A darker shade of evil
Durante minha juventude, o que me atraiu à cena do black metal foi a fascinação que tinha com um certo tema: o Mal literário. Uma de minhas grandes pretensões era poder cantar de forma bela o Mal tal como Milton pintou a Satã, Goethe a Mefistófeles e Lautréamont, superando aos outros dois, lançou seu Maldoror para poluir as alegrias do mundo.
Não é para menos: a esta altura, todos devem estar cientes da tétrica história da cena do black metal norueguês, e dos incêndios e assassinatos a ela inerentes. Foi uma temática que muito me interessava, estética e liricamente – até ter eu constatado que mesmo numa cena como a do black metal o Mal é empregado unicamente para fins de shock value, e a temática lírica é, quando muito, restrita a satanismo, anticristianismo e paisagens invernais. Quando isto aconteceu, sepultei em meu ser o black metal e parti para novas paragens.

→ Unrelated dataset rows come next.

(** getopt_long hands out the options as letters with their arguments (the
    long names port, ib-dev, ib-port and gid-idx stand for p, d, i and g; any
    other letter is '?'); [None]: main printed the usage and returns 1. *)
Fixpoint options (argv0 : string) (c : config_t) (opts : list (ascii * string))
    : io (option config_t) :=
  match opts with
  | [] => Ret (Some c)
  | (o, optarg) :: opts =>
      let value := fst (strtoul 0 optarg) in
      if Ascii.eqb o "p" then options argv0 (c <| tcp_port := u32 value |>) opts
      else if Ascii.eqb o "d" then
        p ← request (Strdup optarg);
        options argv0 (c <| dev_name := (., optarg) <$> p |>) opts
      else if Ascii.eqb o "i" then
        if i32 value <? 0 then _ ← usage argv0; Ret None
        else options argv0 (c <| ib_port := i32 value |>) opts
      else if Ascii.eqb o "g" then
        if i32 value <? 0 then _ ← usage argv0; Ret None
        else options argv0 (c <| gid_idx := i32 value |>) opts
      else _ ← usage argv0; Ret None
  end.

(** main's middle part, from the connected queue pairs on: the value [rc] has
    at main_exit. *)
Definition transfer_read_write (n : nat) (r : resources) : io Z :=
  e ← post_send r IBV_WR_RDMA_READ;
  if negb (e =? 0) then _ ← err ("failed to post SR 2" +:+ nl); Ret 1
  else
  e ← poll_completion n r;
  if negb (e =? 0) then _ ← err ("poll completion failed 2" +:+ nl); Ret 1
  else
  p ← deref (buf r);
  s ← request (Load p);
  _ ← out ("[Client only] Contents of server's buffer: '" +:+ s +:+ "'" +:+ nl);
  _ ← request (Strcpy p RDMA_MSG_W);
  s ← request (Load p);
  _ ← out ("[Client only] Now replacing it with: '" +:+ s +:+ "'" +:+ nl);
  e ← post_send r IBV_WR_RDMA_WRITE;
  if negb (e =? 0) then _ ← err ("failed to post SR 3" +:+ nl); Ret 1
  else
  e ← poll_completion n r;
  if negb (e =? 0) then _ ← err ("poll completion failed 3" +:+ nl); Ret 1
  else Ret 0.

Definition transfer (n : nat) (c : config_t) (r : resources) : io Z :=
  e ← match server_name c with None => post_send r IBV_WR_SEND | Some _ => Ret 0 end;
  if negb (e =? 0) then _ ← err ("failed to post sr" +:+ nl); Ret 1
  else
  e ← poll_completion n r;
  if negb (e =? 0) then _ ← err ("poll completion failed" +:+ nl); Ret 1
  else
  p ← deref (buf r);
  _ ← match server_name c with
      | Some _ =>
          s ← request (Load p);
          out ("[Client only] Message is: '" +:+ s +:+ "'" +:+ nl)
      | None => request (Strcpy p RDMA_MSG_R)
      end;
  '(e, _) ← sock_sync_data n (sock r) 1 [zchar "R"] [0];
  if negb (e =? 0) then _ ← err ("sync error before RDMA ops" +:+ nl); Ret 1
  else
  e ← match server_name c with Some _ => transfer_read_write n r | None => Ret 0 end;
  if negb (e =? 0) then Ret 1
  else
  '(e, _) ← sock_sync_data n (sock r) 1 [zchar "W"] [0];
  if negb (e =? 0) then _ ← err ("sync error after RDMA ops" +:+ nl); Ret 1
  else
  _ ← match server_name c with
      | None =>
          s ← request (Load p);
          out ("[Server only] Contents of server buffer: '" +:+ s +:+ "'" +:+ nl)
      | Some _ => Ret tt
      end;
  Ret 0.

Definition main_exit (rc : Z) (c : config_t) (r : resources) : io Z :=
  d ← resources_destroy r;
  rc ← (if negb (d =? 0) then _ ← err ("failed to destroy resources" +:+ nl); Ret 1 else Ret rc);
  _ ← drop_it (dev_name c) (fun d => request (Free d.1));
  _ ← out (nl +:+ "test result is " +:+ dec rc +:+ nl);
  Ret rc.

(** main once the options are read: [operands] is argv from optind on. *)
Definition run (n : nat) (stack : list Z) (c : config_t) : io Z :=
  _ ← print_config c;
  '(e, l) ← resources_create c resources_init;
  let c := cfg l in
  if negb (e =? 0) then
    _ ← err ("failed to create resources" +:+ nl);
    main_exit 1 c (res l)
  else
  '(e, r) ← connect_qp n stack c (res l);
  if negb (e =? 0) then
    _ ← err ("failed to connect QPs" +:+ nl);
    main_exit 1 c r
  else
  rc ← transfer n c r;
  main_exit rc c r.

Definition main (n : nat) (stack : list Z) (argv0 : string) (opts : list (ascii * string))
    (operands : list string) : io Z :=
  o ← options argv0 config_default opts;
  match o with
  | None => Ret 1
  | Some c =>
      match operands with
      | [] => run n stack c
      | [host] => run n stack (c <| server_name := Some host |>)
      | _ => _ ← usage argv0; Ret 1
      end
  end.

(** ** The exchanged data *)

Lemma bswap_range n x : 0 ≤ bswap n x < 256 ^ Z.of_nat n.
Proof.
  unfold bswap. rewrite <- (zlen_le n x). replace (zlen (le n x)) with (zlen (rev (le n x)))
    by (unfold zlen; by rewrite length_rev).
  apply of_le_range, Forall_rev, le_range.
Qed.

Lemma bswap_bswap n x : 0 ≤ x < 256 ^ Z.of_nat n → bswap n (bswap n x) = x.
Proof.
  intros Hx. unfold bswap. rewrite <- (length_le n x) at 1. rewrite <- length_rev.
  rewrite le_of_le by apply Forall_rev, le_range. rewrite rev_involutive. by apply of_le_le.
Qed.

(** What one side puts on the wire in connect_qp (buffer address, key, queue
    pair number and LID in network byte order, the gid as it is) is what the
    other side reads back, and the message is as long as both sides say. *)
Theorem con_data_roundtrip b rk q l g :
  0 ≤ b < 2 ^ 64 → 0 ≤ rk < 2 ^ 32 → 0 ≤ q < 2 ^ 32 → 0 ≤ l < 2 ^ 16 → zlen g = 16 →
  remote_con_data (con_of_bytes (con_bytes (local_con_data b rk q l g))) = ConData b rk q l g
  ∧ zlen (con_bytes (local_con_data b rk q l g)) = con_data_size.
Proof.
  intros Hb Hr Hq Hl Hg. unfold local_con_data, con_of_bytes, con_bytes, remote_con_data. cbn [addr rkey qp_num lid gid].
  pose proof (bswap_range 8 b). pose proof (bswap_range 4 rk). pose proof (bswap_range 4 q). pose proof (bswap_range 2 l).
  set (f := [le 8 (htonll b); le 4 (htonl rk); le 4 (htonl q); le 2 (htons l); g]).
  replace (le 8 (htonll b) ++ le 4 (htonl rk) ++ le 4 (htonl q) ++ le 2 (htons l) ++ g) with (concat f)
    by (cbn; by rewrite app_nil_r).
  rewrite (slice_field f 0 (le 8 (htonll b))), (slice_field f 1 (le 4 (htonl rk))),
    (slice_field f 2 (le 4 (htonl q))), (slice_field f 3 (le 2 (htons l))), (slice_field f 4 g)
    by (try reflexivity; done).
  unfold htonll, htonl, htons, ntohll, ntohl, ntohs. rewrite !of_le_le by done.
  rewrite !bswap_bswap by done. split; [done|]. unfold f. cbn [concat]. by rewrite !zlen_app, !zlen_le, Hg.
Qed.

Lemma con_data_roundtrip_witness :
  remote_con_data (con_of_bytes (con_bytes (local_con_data 140737353670656 258 17 3 (replicate 16 254))))
    = ConData 140737353670656 258 17 3 (replicate 16 254)
  ∧ zlen (con_bytes (local_con_data 140737353670656 258 17 3 (replicate 16 254))) = con_data_size.
Proof. apply con_data_roundtrip; (lia || reflexivity). Defined.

Em meio a todas as bandas do gênero, porém, há uma que se destaca por ser completamente diferente de tudo que a cena havia parido até então – mesmo entre os mais puristas, divide opiniões, e não chegou a alcançar o mesmo sucesso de suas companheiras ao decorrer do auge da cena. Mesmo eu a acho deveras destoante se comparada aos clássicos Burzum, Mayhem e Darkthrone, que haviam lançado então seus melhores trabalhos – refiro-me ao Fleurety, que em 1994 lançou o breve EP “A darker shade of evil”.
As três faixas deste EP são o suficiente para deixar o ouvinte em extremo estado de choque: guitarras velocíssimas, uma bateria pulsante e letras – que não são bem letras. Os vocais são gritos, gritos agudos, estridentes, que parecem vir de uma alma torturada no mais fundo círculo do Inferno e que não transmitem nada fora a adstringência do Mal. Com seu pequeno tamanho, este EP demonstra o Mal em sua forma mais crua e bestial, sendo por isto mesmo merecedor do título que carrega, e uma pérola oculta que muito poucos podem considerar bela e apreciar seus encantos letais.